Le terzine: la rappresentazione circolare
Nelle due terzine si torna a descrivere la stessa azione delle quartine. Le variazioni sono pochissime: tra queste da notare che la parola “occhi” del v. 10 (che richiama il v. 1) si riferisce adesso alla donna (mentre al v. 1 gli occhi erano quelli del poeta). Il sonetto si struttura quindi in forma circolare: non c’è svolgimento, ma ripetizione angosciosa di una situazione immutabile. Come nota Calenda1, Cavalcanti ci presenta “una sequenza di fotogrammi che illustrano un ambiente unico e immobile ripreso simultaneamente da camere fisse secondo diverse angolazioni (campo, controcampo, campo lungo, primo piano ecc.)”. Di nuovo, l’Amore colpisce il cuore dell’amante con un dardo (nelle quartine l’idea di una azione violenta era implicita nel verbo “passaste”), portando l’anima a riscuotersi. Saremmo fuori strada se intendessimo quest’“anima” in senso cristiano. Per la dottrina averroistica infatti l’anima dell’uomo non è immortale: al singolo uomo sono date l’anima vegetativa e l’anima sensitiva; entrambe sono destinate a perire con il corpo. L’uomo partecipa anche di una terza “anima”, quella razionale o intellettiva, che però non appartiene al singolo uomo, bensì all'intera umanità.

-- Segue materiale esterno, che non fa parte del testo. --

Lemma one_segment_entry name data ph n : one_segment name data ph →
  entry_of name data n no_task
  = mk_ti (name ++ replicate (16 - length name) 0) (Z.of_nat n) (p_vaddr ph) (p_memsz ph) (p_filesz ph).
Proof.
  intros [(phs & Hp & Hf) _ _ _ Hn _]. unfold entry_of, fills. rewrite Hp. change (default [] (Some phs)) with phs. rewrite Hf.
  cbn [foldl fill t_name t_offset t_vaddr t_memsz t_filesz no_task]. f_equal. unfold strncpy_to.
  rewrite (drop_ge (replicate 16 0)) by (rewrite length_replicate; lia). rewrite app_nil_r.
  apply list_eq. intros i. destruct (decide (i < 15)%nat).
  - rewrite lookup_app_l by (rewrite length_take, length_app, length_replicate; lia). rewrite lookup_take_lt by done.
    destruct (decide (i < length name)%nat); [by rewrite !lookup_app_l by lia|].
    rewrite !lookup_app_r, !lookup_replicate_2 by lia. done.
  - rewrite lookup_app_r by (rewrite length_take, length_app, length_replicate; lia).
    rewrite length_take, length_app, length_replicate, lookup_drop.
    replace (15 + (i - Nat.min 15 (length name + 15)))%nat with i by lia.
    destruct (decide (i < 16)%nat).
    + rewrite lookup_take_lt, !lookup_app_r, !lookup_replicate_2 by lia. done.
    + rewrite lookup_take_ge by lia. symmetry. apply lookup_ge_None_2. rewrite length_app, length_replicate. lia.
Qed.

Lemma one_segment_range name data ph : one_segment name data ph →
  0 ≤ p_offset ph ∧ 0 ≤ p_vaddr ph < 2 ^ 64 ∧ 0 ≤ p_memsz ph < 2 ^ 64 ∧ 0 ≤ p_filesz ph < 2 ^ 64.
Proof.
  intros [(phs & Hp & Hf) _ _ Hb _ _]. assert (Hin : ph ∈ phs) by (eapply list_elem_of_filter; rewrite Hf; left).
  unfold phdrs in Hp. destruct (read_ehdr data) as [eh|]; [|done]. cbn [mbind option_bind] in Hp.
  apply mapM_Some_1 in Hp. apply list_elem_of_lookup in Hin as [i Hi].
  eapply Forall2_lookup_r in Hp as (k & _ & Hk); [|exact Hi]. unfold read_phdr in Hk. case_match; [|done].
  injection Hk as <-. cbn [p_offset p_vaddr p_memsz p_filesz]. change (2 ^ 64) with (256 ^ Z.of_nat 8).
  split; [|split_and?; by apply field_range].
  apply (field_range (Z.to_nat (e_phoff eh + Z.of_nat k * e_phentsize eh) + 8) 8 data Hb).
Qed.

Lemma one_segment_fits name data ph n : one_segment name data ph → Z.of_nat n < 2 ^ 31 →
  entry_fits (entry_of name data n no_task).
Proof.
  intros Hs Hn. rewrite (one_segment_entry _ _ _ _ Hs). pose proof (os_name _ _ _ Hs) as Hl.
  pose proof (one_segment_range _ _ _ Hs) as (_ & Hv & Hm & Hf).
  unfold entry_fits. cbn [t_name t_offset t_vaddr t_memsz t_filesz].
  rewrite length_app, length_replicate. split; [lia|]. split; [cbn; lia|done].
Qed.

Lemma layout_take_le files i : (length (layout (take i files) []) ≤ length (layout files []))%nat.
Proof. rewrite <- (take_drop i files) at 2. rewrite layout_app. apply layout_length. Qed.

(** What the kernel needs to know of an image. *)
Record image_shape (files : list (list Z * list Z)) (image : list Z) : Prop := {
  is_tasknum : field TASK_NUM_LOC 2 (take 512 image) = Z.of_nat (length files - 2);
  is_table : field TASKINFO_OFFSET_LOC 4 (take 512 image) = Z.of_nat (length (layout files []));
  is_length : (length (layout files []) + 1536 ≤ length image)%nat;
  is_programs i x : (512 ≤ i)%nat → layout files [] !! i = Some x → image !! i = Some x;
  is_entries j name data : files !! (2 + j)%nat = Some (name, data) →
    take 48 (drop (length (layout files []) + 48 * j) image)
    = taskinfo_bytes (entry_of name data (length (layout (take (2 + j) files) [])) no_task)
}.

Lemma image_of_shape files : image_input files → ∃ image, image_of files = Some image ∧ image_shape files image.
Proof.
  intros HI. destruct (image_of_ok files HI) as (tis & n & nk & Himg & Hn & Hlt & Hnl & Ht).
  pose proof (ii_count _ HI) as Hcount. pose proof (ii_size _ HI) as Hsize.
  pose proof (image_boot_length files (length files) HI ltac:(lia)) as H512. rewrite take_ge in H512 by lia.
  set (L := layout files []) in *. set (b0 := pad_to n (L ++ concat (taskinfo_bytes <$> tis))) in *.
  set (image := put_writes b0 (info_writes nk (Z.of_nat (length files - 2)) (Z.of_nat (length L)))) in *.
  exists image. split; [done|]. assert (Hb0 : (n ≤ length b0)%nat) by (unfold b0; rewrite pad_to_length; lia).
  assert (HB : in_block b0 (info_writes nk (Z.of_nat (length files - 2)) (Z.of_nat (length L)))) by (apply info_in_block; lia).
  assert (Hil : length image = length b0) by by apply put_writes_length.
  destruct (info_fields nk (Z.of_nat (length files - 2)) (Z.of_nat (length L)) b0 ltac:(lia)) as (F1 & F2 & _).
  fold image in F1, F2. unfold MAX_TASKS in *. split.
  - rewrite field_take, F1 by (unfold TASK_NUM_LOC; lia). apply Z.mod_small. lia.
  - fold L. rewrite field_take, F2 by (unfold TASKINFO_OFFSET_LOC; lia). apply Z.mod_small. lia.
  - fold L. lia.
  - fold L. intros i x Hi Hx. unfold image. rewrite put_writes_behind by done. unfold b0, pad_to.
    by repeat (apply lookup_app_l_Some).
  - fold L. intros j name data Hj. apply lookup_lt_Some in Hj as Hjl. specialize (Ht _ _ _ Hj).
    assert (Hbytes : Forall (λ l, length l = 48%nat) (taskinfo_bytes <$> tis)).
    { apply Forall_fmap. eapply Forall_impl; [exact Hnl|]. intros t. apply taskinfo_bytes_length. }
    assert (He := f_equal (fmap taskinfo_bytes) Ht). rewrite <- list_lookup_fmap in He.
    rewrite <- (slice_concat 48 _ _ _ Hbytes He). pose proof (length_concat_same 48 _ Hbytes) as Hcl.
    rewrite length_fmap in Hcl. apply slice_eq; [rewrite length_take, length_drop; lia|].
    intros i Hi. rewrite lookup_take_lt, lookup_drop by done. unfold image. rewrite put_writes_behind by (done || lia).
    unfold b0, pad_to. rewrite lookup_app_l by (rewrite length_app; lia). rewrite lookup_app_r by lia. f_equal. lia.
Qed.

(** The bytes of the segment of a program lie where its entry says. *)
Lemma segment_in_layout files j name data ph k :
  files !! j = Some (name, data) → one_segment name data ph → 0 ≤ k < p_filesz ph →
  ∃ x, data !! Z.to_nat (p_offset ph + k) = Some x ∧
    layout files [] !! (length (layout (take j files) []) + Z.to_nat k)%nat = Some x.
Proof.
  intros Hj Hone Hk. pose proof (one_segment_range _ _ _ Hone) as (Ho & _). pose proof (os_file _ _ _ Hone) as Hfile.
  destruct (lookup_lt_is_Some_2 data (Z.to_nat (p_offset ph + k))) as [x Hx]; [lia|]. exists x. split; [done|].
  destruct (layout_holds files j name data Hj) as [r ->]. rewrite lookup_app_r by lia. apply lookup_app_l_Some.
  rewrite (one_segment_body _ _ _ Hone). unfold segment_bytes.
  destruct (Z.eqb_spec (p_memsz ph) 0); [by destruct (os_mem _ _ _ Hone)|].
  unfold reads. rewrite list_lookup_fmap, lookup_seq_lt by lia. cbn [fmap option_fmap option_map].
  match goal with |- Some (u8 (default _ (data !! ?i))) = _ => replace i with (Z.to_nat (p_offset ph + k)) by lia end.
  rewrite Hx. f_equal. change (default (-1) (Some x)) with x. apply u8_id.
  exact (Forall_lookup_1 _ _ _ _ (os_bytes _ _ _ Hone) Hx).
Qed.

Section Roundtrip.
Context {D : Type} `{!BlockDevice SECTOR_BYTES D}.

(** C37: a program given to create_image is found by the kernel: from a card
    that begins with the image, init_task_info reads the number of programs,
    and in the place of each program its name, the address and the sizes of its
    segment, and an offset at which the card holds the bytes of that segment in
    the ELF file. *)
Theorem create_image_tasks files :
  image_input files →
  ∃ image, image_of files = Some image ∧ ∀ card : D, card_holds card image →
    let table := init_task_info (take 512 image) card in
    tasknum table = Z.of_nat (length files) - 2 ∧
    ∀ j name data ph, files !! (2 + j)%nat = Some (name, data) → one_segment name data ph →
      ∃ t, tasks table !! j = Some t ∧ ti_name t = name ∧ ti_vaddr t = p_vaddr ph ∧
        memsz t = p_memsz ph ∧ filesz t = p_filesz ph ∧
        ∀ k, 0 ≤ k < p_filesz ph → data !! Z.to_nat (p_offset ph + k) = Some (image_byte card t k).
Proof.
  intros HI. destruct (image_of_shape files HI) as (image & Himg & [Hnum Htab Hlen Hprog Hent]).
  exists image. split; [done|]. intros card Hcard table.
  pose proof (ii_count _ HI) as Hcount. pose proof (ii_size _ HI) as Hsize. unfold MAX_TASKS in *. split.
  { change (tasknum table) with (s16 (field TASK_NUM_LOC 2 (take 512 image))). rewrite Hnum. unfold s16.
    rewrite Z.mod_small by lia. lia. }
  intros j name data ph Hj Hone. apply lookup_lt_Some in Hj as Hjl. specialize (Hent _ _ _ Hj).
  pose proof (image_boot_length files (2 + j) HI ltac:(lia)). pose proof (layout_take_le files (2 + j)).
  set (start := length (layout (take (2 + j) files) [])) in *.
  exists (mk_task name (Z.of_nat start) (p_vaddr ph) (p_memsz ph) (p_filesz ph)). split.
  { unfold table. rewrite (init_task_info_entry _ card image _ j Hcard Htab) by lia.
    rewrite Hent, task_of_bytes, (one_segment_entry _ _ _ _ Hone) by (eapply one_segment_fits; [exact Hone|lia]).
    cbn [t_name t_offset t_vaddr t_memsz t_filesz].
    pose proof (os_name _ _ _ Hone). replace (16 - length name)%nat with (S (15 - length name)) by lia. cbn [replicate].
    by rewrite c_string_app by exact (os_chars _ _ _ Hone). }
  do 4 (split; [done|]). intros k Hk. destruct (segment_in_layout _ _ _ _ _ _ Hj Hone Hk) as (x & -> & Hx).
  f_equal. unfold image_byte. cbn [filesz image_offset]. destruct (Z.ltb_spec k (p_filesz ph)); [|lia].
  replace (Z.of_nat start + k) with (Z.of_nat (start + Z.to_nat k)) by lia. symmetry. apply Hcard, Hprog; [lia|done].
Qed.
End Roundtrip.

Lemma sd_cell_fun (card : Z → Z) n : 0 ≤ n → sd_cell (per := SECTOR_BYTES) card n = card n.
Proof.
  intros Hn. unfold sd_cell. change (sd_read card (n / Z.of_nat SECTOR_BYTES) 1) with (fun_read SECTOR_BYTES card (n / Z.of_nat SECTOR_BYTES) 1).
  pose proof (Z.mod_pos_bound n 512 ltac:(lia)). change (Z.of_nat SECTOR_BYTES) with 512 in *. unfold fun_read.
  rewrite list_lookup_fmap, lookup_seq_lt by (unfold SECTOR_BYTES; lia). cbn [fmap option_fmap option_map].
  change (Z.of_nat SECTOR_BYTES) with 512. change (default 0 (Some ?x)) with x. f_equal.
  pose proof (Z.div_mod n 512 ltac:(lia)). lia.
Qed.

L’“anima” di cui parla qui Cavalcanti è, in sostanza, quella sensitiva, luogo della memoria e dell’immaginazione (oltre che di altre virtù, ad esempio quelle che regolano il movimento). In definitiva, il termine “anima” può qui indicare, per sineddoche (il tutto per la parte), la “mente”: tant'è vero che l’azione di quest’“anima” è esattamente la stessa della “mente” (“riscuotersi” ha quasi lo stesso significato di “destarsi”); l’“anima”, come la “mente”, risulta qui strettamente connessa con il “cuore”.
La metafora della morte
L’azione teatrale si conclude con la constatazione della “morte” del cuore. Si tratta ovviamente di una morte metaforica, risultato dello sconvolgimento portato nell'uomo dalla passione. Questa avvince l’uomo ai propri sensi, impedendogli di elevarsi alla conoscenza intellettuale (scopo, per Aristotele, dell’umana esistenza); ma in questo sonetto tale tematica è appena accennata. Il tema dell’amore come ostacolo alla conoscenza trova il suo sviluppo nel sonetto Chi è questa che vèn, ch’ogn’om la mira [E7], alla cui analisi rimandiamo per una più compiuta intelligenza del pensiero-poesia di Cavalcanti.